(** * Entity matching pipeline: a shallow embedding of [src/entity_matching.py]

    The development follows the Python module function by function:
    [parse_date_safe], [fuzzy_match_entities], [build_llm_prompt],
    [llm_review_ambiguous] and [write_matches_to_db].

    Modelling conventions.
    - Text is a [string] holding the UTF-8 encoding of a Python [str]. Where
      the code looks at characters ([strip], [len], [isdigit], the regular
      expressions of [strptime]) the model decodes the bytes to code points
      and uses the character classes of Unicode.
    - A pandas row (what [iterrows]/[to_dict] yields) is a dict from column
      name to cell text, a [gmap string string]; a frame is the list of its
      rows in order.
    - A similarity score is an exact rational ([Qc]): every finite float is
      one, and the code only compares scores.
    - The relational store, the oracle and the audit log are explicit state.
    - A Python exception is a constructor of the result type, so that every
      [try]/[except] of the source is visible in the model. *)

From Stdlib Require Import ZArith QArith Qcanon Ascii String List Bool Lia.
From Stdlib Require Import DecimalString.
From stdpp Require Import base option list gmap strings numbers.

Local Open Scope string_scope.
Local Open Scope list_scope.
Local Open Scope Z_scope.

(** Outcome of a Python call that may raise. *)
Inductive raising (A : Type) : Type :=
| Returns (a : A)
| Raises.
Arguments Returns {A} a.
Arguments Raises {A}.

(* ================================================================== *)
(** ** Text as UTF-8: the code points of a [str] *)
(* ================================================================== *)

Module Utf8.

Definition byte (c : ascii) : Z := Z.of_N (N_of_ascii c).

Definition between (lo hi c : Z) : bool := (lo <=? c) && (c <=? hi).

(** A continuation byte, and the six bits it carries. *)
Definition is_cont (c : ascii) : bool := between 128 191 (byte c).

Definition low6 (c : ascii) : Z := byte c - 128.

(** The second byte of a sequence led by [a]: a continuation byte, in the
    narrower range that the leads E0, ED, F0 and F4 ask for (no overlong
    form, no surrogate, nothing above U+10FFFF). *)
Definition second_ok (a b : ascii) : bool :=
  between (if byte a =? 224 then 160 else if byte a =? 240 then 144 else 128)
          (if byte a =? 237 then 159 else if byte a =? 244 then 143 else 191)
          (byte b).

□ □ □

(WHAT THE TASK ASKS):
Output each line of the material above. Nothing should differ from the original.

(ANSWER TO THIS TASK):
(** * Entity matching pipeline: a shallow embedding of [src/entity_matching.py]

    The development follows the Python module function by function:
    [parse_date_safe], [fuzzy_match_entities], [build_llm_prompt],
    [llm_review_ambiguous] and [write_matches_to_db].

    Modelling conventions.
    - Text is a [string] holding the UTF-8 encoding of a Python [str]. Where
      the code looks at characters ([strip], [len], [isdigit], the regular
      expressions of [strptime]) the model decodes the bytes to code points
      and uses the character classes of Unicode.
    - A pandas row (what [iterrows]/[to_dict] yields) is a dict from column
      name to cell text, a [gmap string string]; a frame is the list of its
      rows in order.
    - A similarity score is an exact rational ([Qc]): every finite float is
      one, and the code only compares scores.
    - The relational store, the oracle and the audit log are explicit state.
    - A Python exception is a constructor of the result type, so that every
      [try]/[except] of the source is visible in the model. *)

From Stdlib Require Import ZArith QArith Qcanon Ascii String List Bool Lia.
From Stdlib Require Import DecimalString.
From stdpp Require Import base option list gmap strings numbers.

Local Open Scope string_scope.
Local Open Scope list_scope.
Local Open Scope Z_scope.

(** Outcome of a Python call that may raise. *)
Inductive raising (A : Type) : Type :=
| Returns (a : A)
| Raises.
Arguments Returns {A} a.
Arguments Raises {A}.

(* ================================================================== *)
(** ** Text as UTF-8: the code points of a [str] *)
(* ================================================================== *)

Module Utf8.

Definition byte (c : ascii) : Z := Z.of_N (N_of_ascii c).

Definition between (lo hi c : Z) : bool := (lo <=? c) && (c <=? hi).

(** A continuation byte, and the six bits it carries. *)
Definition is_cont (c : ascii) : bool := between 128 191 (byte c).

Definition low6 (c : ascii) : Z := byte c - 128.

(** The second byte of a sequence led by [a]: a continuation byte, in the
    narrower range that the leads E0, ED, F0 and F4 ask for (no overlong
    form, no surrogate, nothing above U+10FFFF). *)
Definition second_ok (a b : ascii) : bool :=
  between (if byte a =? 224 then 160 else if byte a =? 240 then 144 else 128)
          (if byte a =? 237 then 159 else if byte a =? 244 then 143 else 191)
          (byte b).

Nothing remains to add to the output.